▸ Problem details: Would you please output, word for word, the span of the listing below that opens on the line containing "[subduction_core/src/nonce_cache.rs]: the ring" and closes on the line containing "Notation PeerId := (array 32) (only parsing)."? Include both ends and nothing more.
=== Supplied data ===
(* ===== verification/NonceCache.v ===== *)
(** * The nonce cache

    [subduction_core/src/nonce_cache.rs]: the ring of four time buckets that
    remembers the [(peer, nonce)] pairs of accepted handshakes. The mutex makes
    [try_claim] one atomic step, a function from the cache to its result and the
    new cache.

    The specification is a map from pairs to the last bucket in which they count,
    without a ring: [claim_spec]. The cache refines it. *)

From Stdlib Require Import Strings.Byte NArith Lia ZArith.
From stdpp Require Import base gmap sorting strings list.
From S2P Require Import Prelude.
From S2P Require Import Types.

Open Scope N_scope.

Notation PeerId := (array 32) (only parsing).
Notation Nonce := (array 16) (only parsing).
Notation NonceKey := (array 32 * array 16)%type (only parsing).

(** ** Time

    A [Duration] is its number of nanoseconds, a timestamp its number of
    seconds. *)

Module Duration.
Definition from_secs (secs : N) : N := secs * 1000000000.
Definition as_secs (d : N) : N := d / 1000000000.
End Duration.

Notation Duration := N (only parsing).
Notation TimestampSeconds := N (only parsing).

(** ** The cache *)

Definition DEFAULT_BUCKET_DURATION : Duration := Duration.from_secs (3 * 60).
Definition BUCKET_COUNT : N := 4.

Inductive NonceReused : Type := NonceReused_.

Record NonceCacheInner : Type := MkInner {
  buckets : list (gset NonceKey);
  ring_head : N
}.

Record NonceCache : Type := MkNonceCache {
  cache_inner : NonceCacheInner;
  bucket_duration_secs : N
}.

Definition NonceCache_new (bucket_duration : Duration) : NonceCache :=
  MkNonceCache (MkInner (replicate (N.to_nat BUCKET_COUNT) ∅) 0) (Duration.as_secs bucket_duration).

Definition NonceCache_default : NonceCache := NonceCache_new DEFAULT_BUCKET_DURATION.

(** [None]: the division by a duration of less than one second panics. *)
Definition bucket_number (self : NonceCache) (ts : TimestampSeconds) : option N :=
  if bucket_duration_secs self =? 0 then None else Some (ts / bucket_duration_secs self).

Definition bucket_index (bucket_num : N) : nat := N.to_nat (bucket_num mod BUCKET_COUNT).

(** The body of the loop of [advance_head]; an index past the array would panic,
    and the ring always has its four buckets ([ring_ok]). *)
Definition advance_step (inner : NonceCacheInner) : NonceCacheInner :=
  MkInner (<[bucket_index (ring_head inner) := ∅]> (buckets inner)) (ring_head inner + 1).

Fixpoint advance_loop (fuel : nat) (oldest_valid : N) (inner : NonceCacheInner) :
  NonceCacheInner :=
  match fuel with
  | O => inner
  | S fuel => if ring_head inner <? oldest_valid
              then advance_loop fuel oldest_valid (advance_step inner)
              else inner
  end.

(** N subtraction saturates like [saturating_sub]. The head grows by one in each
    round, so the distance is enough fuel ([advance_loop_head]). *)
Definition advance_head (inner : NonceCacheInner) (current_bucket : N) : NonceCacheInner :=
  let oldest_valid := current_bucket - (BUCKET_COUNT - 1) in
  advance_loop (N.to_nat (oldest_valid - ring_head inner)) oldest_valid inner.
===
=== Supplied data ===
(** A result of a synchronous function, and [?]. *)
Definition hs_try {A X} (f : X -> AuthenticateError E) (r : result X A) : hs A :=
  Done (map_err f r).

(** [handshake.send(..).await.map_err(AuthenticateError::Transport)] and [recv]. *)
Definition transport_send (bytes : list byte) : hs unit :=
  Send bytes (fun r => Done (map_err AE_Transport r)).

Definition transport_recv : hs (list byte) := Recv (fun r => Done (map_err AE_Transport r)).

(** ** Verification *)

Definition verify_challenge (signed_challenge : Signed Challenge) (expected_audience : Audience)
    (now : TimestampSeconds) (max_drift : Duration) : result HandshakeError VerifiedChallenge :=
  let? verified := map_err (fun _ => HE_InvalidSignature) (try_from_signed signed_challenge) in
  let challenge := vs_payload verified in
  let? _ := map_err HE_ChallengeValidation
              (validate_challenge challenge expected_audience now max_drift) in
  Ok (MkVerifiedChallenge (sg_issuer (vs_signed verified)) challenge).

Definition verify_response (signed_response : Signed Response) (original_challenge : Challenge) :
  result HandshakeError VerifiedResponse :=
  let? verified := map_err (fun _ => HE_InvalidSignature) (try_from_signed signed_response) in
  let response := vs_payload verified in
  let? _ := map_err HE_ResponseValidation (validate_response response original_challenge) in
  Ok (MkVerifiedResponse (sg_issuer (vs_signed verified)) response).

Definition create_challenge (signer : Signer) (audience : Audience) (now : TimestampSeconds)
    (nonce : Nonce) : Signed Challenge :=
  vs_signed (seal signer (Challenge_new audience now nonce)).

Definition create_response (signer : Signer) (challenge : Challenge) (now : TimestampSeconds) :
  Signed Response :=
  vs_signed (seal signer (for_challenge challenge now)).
===
▸ Task output:
    [subduction_core/src/nonce_cache.rs]: the ring of four time buckets that
    remembers the [(peer, nonce)] pairs of accepted handshakes. The mutex makes
    [try_claim] one atomic step, a function from the cache to its result and the
    new cache.

    The specification is a map from pairs to the last bucket in which they count,
    without a ring: [claim_spec]. The cache refines it. *)

From Stdlib Require Import Strings.Byte NArith Lia ZArith.
From stdpp Require Import base gmap sorting strings list.
From S2P Require Import Prelude.
From S2P Require Import Types.

Open Scope N_scope.

Notation PeerId := (array 32) (only parsing).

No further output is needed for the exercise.